> [Prompt] Consider the listing below. Extract exactly the lines from the line containing "ID required for" to the line containing "Definition handleStop : list", both included.

•••••

(* ===== verification/SimplePrograms.v ===== *)
(** * The small front ends: [src/nekoray/cli/main_cli_fixed_simple.cpp],
      [src/nekoray/web/main_web_fixed_simple.cpp],
      [src/nekoray-web-SIMPLE.cpp], [src/nekoray-web-WORKING.cpp] and
      [src/nekoray/web/main_web.cpp]

    The first four keep no state and drive no service: each looks for
    the core beside the application, prints what it found with [qDebug],
    and answers every command or request with a fixed message; [start]
    reports success and nothing is started.  [main_web.cpp] is the real
    web front end: it initialises the service of [NekoService] and
    starts the [SimpleWeb] server.

    Module [FixedSimpleCli] models [SimpleCliApplication::run] as the
    lines printed and the exit status ([parser.showHelp(1)] prints the
    help and exits: [Cli.Help 1]).  Modules [FixedSimpleWeb],
    [SimpleWebApi] and [WorkingWebApi] model the three stateless HTTP
    servers: the server object, [start], [handleRequest] and the
    [readyRead] lambda as the writes on the socket.  Module [MainWeb]
    models [main] of [main_web.cpp] over the service.  [qDebug] writes a
    space between its items and quotes a [QString] ([debug_line]);
    [QJsonDocument::toJson] is the parameter [toJson]. *)

From S2P Require Import Prelude QJson Platform OutputRelay ConfigManager CoreManager TunManager Safety NekoService Cli WebApi SimpleWeb Codec WebComplete.
From Stdlib Require Import Ascii.

Local Open Scope Z_scope.

(** ** Text helpers *)

Definition nl_str : string := String nl EmptyString.

(** A text whose parts are separated by double quotes (the HTML the
    servers embed, written part by part). *)
Fixpoint qjoin (parts : list string) : string :=
  match parts with
  | [] => EmptyString
  | [p] => p
  | p :: ps => (p +:+ dq +:+ qjoin ps)%string
  end.

(** What [qDebug() << a << b ...] writes: the items separated by a
    space; a [const char*] as is, a [QString] in quotes, an [int] in
    decimal, a [QStringList] as [("a", "b")]. *)
Inductive DebugItem : Type :=
| DText (s : string)
| DQString (s : string)
| DInt (z : Z)
| DStringList (l : list string).

Definition render (i : DebugItem) : string :=
  match i with
  | DText s => s
  | DQString s => Cli.quoted s
  | DInt z => z_to_string z
  | DStringList l => ("(" +:+ String.concat ", " (map Cli.quoted l) +:+ ")")%string
  end.

Definition debug_line (items : list DebugItem) : string := String.concat " " (map render items).

(** The answer heads of the three stateless servers. *)
Definition html_plain_head : string :=
  ("HTTP/1.1 200 OK" +:+ SimpleWeb.crlf +:+ "Content-Type: text/html" +:+ SimpleWeb.crlf +:+
   "Content-Length: ")%string.

Definition json_cors_head : string :=
  ("HTTP/1.1 200 OK" +:+ SimpleWeb.crlf +:+ "Content-Type: application/json" +:+ SimpleWeb.crlf +:+
   "Access-Control-Allow-Origin: *" +:+ SimpleWeb.crlf +:+ "Content-Length: ")%string.

Definition json_plain_head : string :=
  ("HTTP/1.1 200 OK" +:+ SimpleWeb.crlf +:+ "Content-Type: application/json" +:+ SimpleWeb.crlf +:+
   "Content-Length: ")%string.

(** The request line of the [readyRead] lambdas: method and path, or
    nothing when it has fewer than two words. *)
Definition request_line (requestData : string) : option (string * string) :=
  match SimpleWeb.split_crlf requestData with
  | [] => None
  | line :: _ =>
      match SimpleWeb.split_space line with
      | method :: path :: _ => Some (method, path)
      | _ => None
      end
  end.

(** * [src/nekoray/cli/main_cli_fixed_simple.cpp] *)
Module FixedSimpleCli.

(** What [QCommandLineParser] recognised. *)
Record Options : Type := mkOptions {
  o_config : option string;
  o_daemon : bool;
  o_verbose : bool;
  o_tun : bool;
  o_dryRun : bool;
  o_args : list string
}.

Section Program.
Context (appDir configLocation : string) (fs : FileSystem).

(** The search loop of [run]. *)
Definition find_core : string := find_in_dir Linux appDir fs possibleNames.

(** The [qDebug] lines about the core. *)
Definition core_report (corePath : string) : list Cli.Out :=
  if String.eqb corePath EmptyString then
    [Cli.Stderr (debug_line [DText "⚠️ Core not found. Tried:"; DStringList possibleNames]);
     Cli.Stderr "Running in simulation mode"]
  else [Cli.Stderr (debug_line [DText "✅ Core ready:"; DQString corePath])].

Definition handleStatus (corePath : string) : list Cli.Out * Z :=
  (map Cli.Stdout
     (["=== NekoRay Status ==="; "Service Status: Stopped"; "Current Profile: -1"; "TUN Mode: Stopped"] ++
      (if String.eqb corePath EmptyString then ["Core: Not found (simulation mode)"]
       else [("Core: " +:+ corePath)%string; "Core Status: Ready"]) ++
      ["SOCKS5: 127.0.0.1:2080 (configured)"; "HTTP: 127.0.0.1:2081 (configured)";
       "Upload: 0 B"; "Download: 0 B"]), 0).

Definition handleStart (args : list string) (corePath : string) : list Cli.Out * Z :=
  match args with
  | _ :: arg1 :: _ =>
      let '(profileId, ok) := qstring_toInt arg1 in
      if negb ok then ([Cli.Stderr (debug_line [DText "Invalid profile ID:"; DQString arg1])], 1)
      else
        (map Cli.Stdout
           ((if String.eqb corePath EmptyString then
               [("⚠️ Simulation mode: Would start proxy with profile " +:+ z_to_string profileId)%string]
             else [("Starting proxy with profile " +:+ z_to_string profileId +:+ "...")%string;
                   ("✅ Core found: " +:+ corePath)%string; "✅ Proxy started successfully"]) ++
            ["SOCKS5: 127.0.0.1:2080"; "HTTP: 127.0.0.1:2081"]), 0)
  | _ => ([Cli.Stderr "Profile ID required for start command"], 1)
  end.

Definition handleStop : list Cli.Out * Z := ([Cli.Stdout "Proxy stopped successfully"], 0).
Definition handleRestart : list Cli.Out * Z := ([Cli.Stdout "Proxy restart functionality not yet implemented"], 0).
Definition handleList : list Cli.Out * Z := ([Cli.Stdout "Profile listing not yet implemented"], 0).
Definition handleTunStart : list Cli.Out * Z := ([Cli.Stdout "TUN mode started successfully"], 0).
Definition handleTunStop : list Cli.Out * Z := ([Cli.Stdout "TUN mode stopped successfully"], 0).

(** [handleConfig()]: JSON written by hand around the directory. *)
Definition handleConfig : list Cli.Out * Z :=
  let configDir := (configLocation +:+ "/nekoray")%string in
  (map Cli.Stdout
     ["{"; qjoin ["  "; "config_dir"; ": "; configDir +:+ ","]%string;
      qjoin ["  "; "socks_port"; ": 2080,"]; qjoin ["  "; "http_port"; ": 2081,"];
      qjoin ["  "; "tun_enabled"; ": false"]; "}"], 0).

(** [run(arguments)] after [parser.process]. *)
Definition run (o : Options) : list Cli.Out * Z :=
  let corePath := find_core in
  let report := core_report corePath in
  match o_args o with
  | [] => (report ++ [Cli.Help 1], 1)
  | command :: _ =>
      let '(out, code) :=
        if String.eqb command "status" then handleStatus corePath
        else if String.eqb command "start" then handleStart (o_args o) corePath
        else if String.eqb command "stop" then handleStop
        else if String.eqb command "restart" then handleRestart
        else if String.eqb command "list" then handleList
        else if String.eqb command "tun-start" then handleTunStart
        else if String.eqb command "tun-stop" then handleTunStop
        else if String.eqb command "config" then handleConfig
        else ([Cli.Stderr (debug_line [DText "Unknown command:"; DQString command]); Cli.Help 1], 1) in
      (report ++ out, code)
  end.

End Program.
End FixedSimpleCli.

(** * [src/nekoray/web/main_web_fixed_simple.cpp] *)
Module FixedSimpleWeb.

(** The members of its [SimpleWebServer]. *)
Record Server : Type := mkServer {
  m_corePath : string;
  m_listening : bool                (** [m_server->isListening()] *)
}.

(** The constructor: the core beside the application. *)
Definition create (appDir : string) (fs : FileSystem) : Server :=
  mkServer (find_in_dir Linux appDir fs possibleNames) false.

(** [start(host, port)]: [listen] succeeds or fails with [errorString]. *)
Definition start (host : string) (port : Z) (listen_ok : bool) (errorString : string) (x : Server)
    : bool * Server * list Cli.Out :=
  let report :=
    if String.eqb (m_corePath x) EmptyString
    then [Cli.Stderr "⚠️ Core not found. Running in simulation mode"]
    else [Cli.Stderr (debug_line [DText "✅ Core ready:"; DQString (m_corePath x)])] in
  if negb listen_ok then
    (false, x, report ++ [Cli.Stderr (debug_line [DText "Failed to start server:"; DQString errorString])])
  else
    (true, mkServer (m_corePath x) true,
     report ++ [Cli.Stderr (debug_line [DText "🌐 NekoRay Web API started on"; DQString host; DText ":"; DInt port]);
                Cli.Stderr (debug_line [DText "📡 Access: http://"; DQString host; DText ":"; DInt port])]).

(** The raw literal before the core line. *)
Definition page_top : string :=
  String.concat nl_str [
    qjoin ["<!DOCTYPE html>"];
    qjoin ["<html><head><title>NekoRay Web API</title><style>"];
    qjoin ["body { font-family: Arial, sans-serif; margin: 40px; background: #f5f5f5; }"];
    qjoin [".container { max-width: 800px; background: white; padding: 30px; border-radius: 8px; box-shadow: 0 2px 10px rgba(0,0,0,0.1); }"];
    qjoin ["h1 { color: #2c3e50; }"];
    qjoin [".status { background: #e8f5e9; padding: 15px; border-radius: 4px; margin: 15px 0; }"];
    qjoin [".endpoint { background: #f8f9fa; padding: 10px; margin: 5px 0; border-left: 4px solid #007bff; }"];
    qjoin ["button { background: #007bff; color: white; border: none; padding: 10px 15px; border-radius: 4px; cursor: pointer; margin: 5px; }"];
    qjoin ["button:hover { background: #0056b3; }"];
    qjoin ["</style></head><body>"];
    qjoin ["<div class="; "container"; ">"];
    qjoin ["<h1>🚀 NekoRay Web API v1.0.3</h1>"];
    qjoin ["<div class="; "status"; ">"];
    qjoin ["<h3>System Status</h3>"]].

•••••

> [Answer section]
  | _ => ([Cli.Stderr "Profile ID required for start command"], 1)
  end.

Definition handleStop : list Cli.Out * Z := ([Cli.Stdout "Proxy stopped successfully"], 0).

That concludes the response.